L’artiste… Il s’ingénie à peindre, à sculpter, à rédiger des histoires, à écrire des poèmes, à composer de la musique, à chanter, à danser, à déclamer des vers sur une scène…

L’artiste est un enfant. Il vous montre son dessin. Il attend de vous que vous lui disiez que c’est bien ou, à tout le moins, que vous appréciez ses têtards ou bien le portrait de vous qu’il vous propose…

Personne n’a rien demandé à l’artiste. Pourtant il a dessiné sur une feuille une figure, un paysage, des lignes, des carrés, des cercles… Il y a mis ou non des couleurs… Il a modelé dans de la glaise ou du plâtre un visage ou une forme indistincte… Ou alors, il a extrait d’un bloc de pierre, de bois ou de métal une structure abstraite ou reconnaissable… Comme un enfant.

L’exercice de l’art et celui de la critique d’art constituent des tâches d’autant plus délicates qu’elles ont pour témoin un troisième acteur : le public.

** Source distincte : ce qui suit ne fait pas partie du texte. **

(* ===== verification/ResidentCollect.v ===== *)
(** * Collecting the processes without tasks

    The [while (progress)] loop of CollectLogicalPtraceResidentProcesses: each
    pass removes one process record, so the number of records bounds the
    passes, and what is left when no pass makes progress is exactly what must
    stay. *)

From S2P Require Import Prelude SlotArray LogicalPtrace LogicalPtraceOps LogicalPtraceInv LogicalPtracePreserve.
From S2P Require Import LogicalPtraceSafety Dispatcher DispatcherOps DispatcherInv DispatcherReach Resident ResidentInv.
From stdpp Require Import list gmap.
#[local] Open Scope Z_scope.

(** ** One process erased *)

Lemma erase_frame t key :
  let t' := (EraseLogicalProcess t key).2 in
  relations t' = relations t /\ waits t' = waits t /\ fake_traceme t' = fake_traceme t.
Proof. unfold EraseLogicalProcess. repeat case_match; done. Qed.

Lemma process_count_bounds t : table_ok t -> 0 <= process_count t <= 512.
Proof. intros Ht. apply (slots_ok_count _ _ (ok_processes t Ht)). Qed.

Lemma erase_count t key t' : table_ok t -> EraseLogicalProcess t key = (0, t') ->
  process_count t' = process_count t - 1.
Proof.
  intros Ht He. pose proof (EraseLogicalProcess_ok t key Ht) as Hc. rewrite He in Hc. destruct Hc as (Ht' & _).
  pose proof (process_count_bounds t Ht). pose proof (process_count_bounds t' Ht') as Hb. revert Hb.
  unfold EraseLogicalProcess in He. repeat case_match; simplify_eq; try done. cbn.
  intros [_ Hb]. destruct (decide (process_count t = 0)) as [E|]; [rewrite E in Hb; by vm_compute in Hb|].
  rewrite u32_small by lia. lia.
Qed.

(** Why a process stays: one of its tasks is registered, or the table refers
    to it. *)
Definition settled (tasks : list LogicalPtraceResidentTask) (t : LogicalPtraceTable) : Prop :=
  forall k, live_in (process_map t) k -> has_task tasks k = true \/ ProcessReferenced t k = true.

(** What collecting does to the table. *)
Record collected (tasks : list LogicalPtraceResidentTask) (t t' : LogicalPtraceTable) : Prop := {
  co_table : table_ok t';
  co_relations : relations t' = relations t;
  co_waits : waits t' = waits t;
  co_fake : fake_traceme t' = fake_traceme t;
  co_live : forall k, live_in (process_map t') k -> live_in (process_map t) k;
  co_kept : forall k, live_in (process_map t) k -> has_task tasks k = true -> live_in (process_map t') k }.

Lemma collected_refl tasks t : table_ok t -> collected tasks t t.
Proof. by split. Qed.

Lemma collected_trans tasks t1 t2 t3 : collected tasks t1 t2 -> collected tasks t2 t3 -> collected tasks t1 t3.
Proof. intros [] []. split; try congruence; auto. Qed.

Lemma collected_erase tasks t key t' : table_ok t -> has_task tasks key = false ->
  EraseLogicalProcess t key = (0, t') -> collected tasks t t'.
Proof.
  intros Ht Hk He. pose proof (EraseLogicalProcess_ok t key Ht) as Hc. pose proof (erase_frame t key) as Hf.
  rewrite He in Hc, Hf. destruct Hc as (Ht' & _ & Hm). destruct (Hm eq_refl) as [Hm' _].
  destruct Hf as (? & ? & ?). split; try done; intros k; unfold live_in; rewrite Hm'.
  - intros [x Hx]. apply lookup_delete_Some in Hx as [_ Hx]. by exists x.
  - intros Hl Hh. rewrite lookup_delete_ne; [done|]. intros ->. congruence.
Qed.

(** ** One pass *)

Lemma collect_pass_spec tasks slots t :
  match collect_pass tasks slots t with
  | Some t' => exists key, has_task tasks key = false /\ EraseLogicalProcess t key = (0, t')
  | None => forall slot i, slot ∈ slots -> LogicalProcessAt t slot = Some i ->
      let key := lp_key (processes t !!! Z.to_nat i) in
      has_task tasks key = true \/ (EraseLogicalProcess t key).1 <> 0
  end.
Proof.
  induction slots as [|slot slots IH]; simpl; [by intros slot i Hs; inversion Hs|].
  destruct (LogicalProcessAt t slot) as [i|] eqn:Hat.
  - destruct (has_task tasks (lp_key (processes t !!! Z.to_nat i))) eqn:Hh.
    + destruct (collect_pass tasks slots t); [done|].
      intros s j [->|Hs]%elem_of_cons Hj; [left; congruence|by apply (IH s)].
    + destruct (EraseLogicalProcess t _) as [error t'] eqn:He. destruct (error =? 0) eqn:H0.
      * eexists. split; [exact Hh|]. rewrite He. f_equal. lia.
      * destruct (collect_pass tasks slots t); [done|].
        intros s j [->|Hs]%elem_of_cons Hj; [|by apply (IH s)].
        assert (j = i) as -> by congruence. right. rewrite He. simpl. lia.
  - destruct (collect_pass tasks slots t); [done|].
    intros s j [->|Hs]%elem_of_cons Hj; [congruence|by apply (IH s)].
Qed.

(** No progress means that the processes left must stay. *)
Lemma collect_pass_settled tasks t : table_ok t ->
  collect_pass tasks (seqZ 0 kLogicalPtraceProcessCapacity) t = None -> settled tasks t.
Proof.
  intros Ht Hp. pose proof (collect_pass_spec tasks (seqZ 0 kLogicalPtraceProcessCapacity) t) as Hs.
  rewrite Hp in Hs. intros k [p Hk]. apply (to_map_lookup _ _ _ _ (ok_processes t Ht)) in Hk as (i & Hi & Hk).
  simpl in Hk. destruct (entry_at_ok _ _ _ _ (ok_processes t Ht) Hi) as (Hok & _ & _ & Hl).
  apply process_ok_key in Hok as Hkey. simpl in Hkey.
  destruct Hi as [Hi Hu]. unfold in_use in Hu. simpl in Hu.
  specialize (Hs (Z.of_nat i) (Z.of_nat i)). cbv zeta in Hs. rewrite Nat2Z.id in Hs.
  rewrite (list_lookup_total_correct _ _ _ Hi), Hk in Hs. destruct Hs as [Hs|Hs]; [| |by left|].
  - apply elem_of_seqZ. unfold kLogicalPtraceProcessCapacity. lia.
  - unfold LogicalProcessAt. rewrite (ok_init t Ht), Nat2Z.id, (list_lookup_total_correct _ _ _ Hi).
    apply negb_true_iff in Hu. rewrite Hu. replace (kLogicalPtraceProcessCapacity <=? Z.of_nat i) with false; [done|].
    unfold kLogicalPtraceProcessCapacity. lia.
  - right. unfold EraseLogicalProcess in Hs. rewrite (ok_init t Ht), <- Hk, Hkey in Hs. cbn [negb orb] in Hs.
    rewrite <- Hk. find_process t (lp_key p) Ht.
    + by destruct (ProcessReferenced t (lp_key p)).
    + rewrite (proj2 (to_map_lookup _ _ _ p (ok_processes t Ht))) in Hf; [done|].
      exists i. split; [split; [done|by unfold in_use; simpl; rewrite Hu]|done].
Qed.

(** ** The loop *)

Lemma collect_loop_spec tasks fuel t n : table_ok t -> process_count t < Z.of_nat fuel ->
  0 <= n -> n + process_count t < 2 ^ 32 ->
  exists t', collect_loop fuel tasks t n = Some (n + (process_count t - process_count t'), t') /\
    collected tasks t t' /\ settled tasks t' /\ process_count t' <= process_count t.
Proof.
  revert t n. induction fuel as [|fuel IH]; intros t n Ht Hf Hn Hw; [pose proof (process_count_bounds t Ht); lia|].
  cbn [collect_loop]. destruct (collect_pass _ _ t) as [t1|] eqn:Hp.
  - pose proof (collect_pass_spec tasks (seqZ 0 kLogicalPtraceProcessCapacity) t) as Hs. rewrite Hp in Hs.
    destruct Hs as (key & Hk & He). pose proof (erase_count t key t1 Ht He) as Hc.
    pose proof (collected_erase tasks t key t1 Ht Hk He) as Hco.
    pose proof (process_count_bounds t1 (co_table _ _ _ Hco)).
    rewrite (u32_small (n + 1)) by lia.
    destruct (IH t1 (n + 1)) as (t' & -> & Hco' & Hst & Hle); [apply Hco|lia..|].
    exists t'. split; [do 2 f_equal; lia|]. split; [by eapply collected_trans|]. split; [done|lia].
  - exists t. split; [do 2 f_equal; lia|]. split; [by apply collected_refl|].
    split; [by apply collect_pass_settled|lia].
Qed.

Section Collect.
Context (s : LogicalPtraceResidentState).

(** The call returns, whatever the tasks are. *)
Lemma collect_spec : IsLogicalPtraceResidentStateInitialized s = true -> table_ok (rs_logical s) ->
  exists s', CollectLogicalPtraceResidentProcesses s =
      Some (process_count (rs_logical s) - process_count (rs_logical s'), s') /\
    collected (rs_tasks s) (rs_logical s) (rs_logical s') /\ settled (rs_tasks s) (rs_logical s') /\
    rs_tasks s' = rs_tasks s /\ rs_task_count s' = rs_task_count s /\ rs_dispatcher s' = rs_dispatcher s /\
    rs_magic s' = rs_magic s /\ rs_version s' = rs_version s.
Proof.
  intros Hi Ht. pose proof (process_count_bounds _ Ht).
  destruct (collect_loop_spec (rs_tasks s) collect_fuel (rs_logical s) 0 Ht) as (t' & Hl & Hc & Hs & _);
    [unfold collect_fuel; lia|lia|lia|].
  unfold CollectLogicalPtraceResidentProcesses. rewrite Hi, Hl. cbn [negb].
  rewrite Z.add_0_l. destruct (_ =? 0); cbn [negb];
    [exists (set_table s t')|exists (rbump (set_table s t'))]; by split_and!.
Qed.
End Collect.

(** When nothing is left to collect the call changes nothing. *)
Lemma collect_again s : IsLogicalPtraceResidentStateInitialized s = true -> table_ok (rs_logical s) ->
  settled (rs_tasks s) (rs_logical s) -> CollectLogicalPtraceResidentProcesses s = Some (0, s).
Proof.
  intros Hi Ht Hst. unfold CollectLogicalPtraceResidentProcesses. rewrite Hi. cbn [negb].
  change collect_fuel with (S 512). cbn [collect_loop].
  pose proof (collect_pass_spec (rs_tasks s) (seqZ 0 kLogicalPtraceProcessCapacity) (rs_logical s)) as Hp.
  destruct (collect_pass _ _ _) as [t'|]; [|by destruct s]. destruct Hp as (key & Hh & He). exfalso.
  pose proof (EraseLogicalProcess_ok (rs_logical s) key Ht) as Hc. rewrite He in Hc. destruct Hc as (_ & _ & Hd).
  unfold EraseLogicalProcess in He. rewrite (ok_init _ Ht) in He. cbn [negb orb] in He.
  destruct (ProcessKeyValid key); [|done]. cbn [negb] in He. find_process (rs_logical s) key Ht; [|done].
  destruct Hf as (p & _ & _ & Hm & _). destruct (Hst key) as [Hh'|Href]; [by exists p|congruence|].
  by rewrite Href in He.
Qed.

Qu’elles soient dans un certain ordre ou désordre assemblées, ces formes confèrent à leur support (feuille, toile, glaise, marbre…) la qualité d’œuvre d’art.

Cependant, cet enfant qu’est l’artiste entretient commerce avec la mort. Aussi l’artiste n’est-il pas un enfant. Ce qu’il réalise énonce d’une manière ou d’une autre le caractère périssable de tout ce qui appartient à la vie et rappelle en particulier la finitude humaine. Son œuvre en matérialise la conscience.

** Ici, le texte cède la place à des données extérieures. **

(* ===== verification/ResidentSteps.v ===== *)
(** * The invariant survives: tables, registration, exit, collection

    The lemmas that carry [ResidentInv.resident_ok] over a call of the
    dispatcher, over the registration and the exit of a task, and over the
    collection of processes. *)

From S2P Require Import Prelude SlotArray LogicalPtrace LogicalPtraceOps LogicalPtraceInv LogicalPtracePreserve.
From S2P Require Import Dispatcher DispatcherOps DispatcherInv DispatcherSteps DispatcherSafety DispatcherReach.
From S2P Require Import DispatcherFrame Resident ResidentInv ResidentCollect.
From stdpp Require Import list gmap.
#[local] Open Scope Z_scope.

(** ** Tasks *)

Lemma tasks_live (live live' : LogicalProcessKey -> Prop) tasks count :
  (forall i r, entry_at tasks i r -> live (LogicalProcessKeyForTask (rt_key r)) ->
     live' (LogicalProcessKeyForTask (rt_key r))) ->
  tasks_ok live tasks count -> tasks_ok live' tasks count.
Proof.
  intros Hl [Hs Ht Hp]. split; [|done|done]. eapply slots_ok_mono; [|exact Hs].
  intros i r Hi (? & ? & ? & ? & ?). split_and!; try done. by apply (Hl i).
Qed.

Lemma task_at live tasks count i r : tasks_ok live tasks count -> entry_at tasks i r ->
  task_map tasks !! rt_key r = Some r /\ task_ok live r /\ rt_slot r = Z.of_nat i /\ (i < 512)%nat.
Proof.
  intros Hta Hi. split; [apply (to_map_lookup _ _ _ _ (ta_slots _ _ _ Hta)); by exists i|].
  destruct (entry_at_ok _ _ _ _ (ta_slots _ _ _ Hta) Hi) as (? & _ & ? & ?). by split_and!.
Qed.

Lemma task_key_lookup live tasks count k r : tasks_ok live tasks count -> task_map tasks !! k = Some r ->
  exists i, entry_at tasks i r /\ rt_key r = k.
Proof. intros Hta Hk. by apply (to_map_lookup _ _ _ _ (ta_slots _ _ _ Hta)) in Hk. Qed.

(** ** Tables *)

(** The tables replaced: the processes of the tasks are still there, and the
    operations belong to tasks. *)
Lemma resident_tables s d t : resident_ok s -> dispatch_ok d t ->
  (forall i r, entry_at (rs_tasks s) i r -> live_in (process_map (rs_logical s)) (LogicalProcessKeyForTask (rt_key r)) ->
     live_in (process_map t) (LogicalProcessKeyForTask (rt_key r))) ->
  (forall k, is_Some (operation_map d !! k) -> is_Some (task_map (rs_tasks s) !! k)) ->
  resident_ok (set_operations_of (set_table s t) d).
Proof. intros [Hm Hv Hd Hta Hc] Hd' Hl Ho. split; try done. by eapply tasks_live. Qed.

Plus que quiconque, l’artiste manifeste son étonnement à l’égard de ce qui conditionne l’existence : l’espace et le temps. Il interroge ces deux données qui fondent le réel ; son œuvre témoigne de sa confrontation avec ces a priori : elle en constitue le commentaire ; idéalement, le commentaire critique. En d’autres termes, il revient à l’artiste d’en débusquer les mensonges ou, au contraire, les vérités ; il lui revient également d’en signaler les aléas, mais aussi les plaisirs. Certains artistes y parviennent avec bonheur, d’autres échouent.

Le critique intervient, conscient de ces enjeux. Essentiellement, il s’emploie à commenter l’aventure que représente pour l’artiste la production de son œuvre élaborée en tant que résultat de son dialogue avec l’espace (la feuille ou la toile, les éléments de ses sculptures ou de ses installations, mais aussi son environnement : atelier, ville, pays…) et le temps (la durée, les interactions de toute nature, la vie sociale…).

L’exercice de l’art et celui de la critique d’art constituent des tâches d’autant plus délicates qu’elles ont pour témoin un troisième acteur : le public.

Par une opération où entrent en jeu son talent, une habile mise en scène et une bonne part de chance, il arrive que l’artiste devienne une personnalité publique précédée en tous lieux par sa notoriété : collectionneurs et dirigeants de musées le courtisent et convoitent alors ses productions. De simples feuilles ou toiles couvertes de signes et de plages de couleurs, de banales clefs USB recélant un flot d’images animées, hier encore sans valeur, atteignent soudain des prix astronomiques. Les expositions de l’heureux élu attirent des amateurs nombreux ; les commandes d’œuvres monumentales affluent…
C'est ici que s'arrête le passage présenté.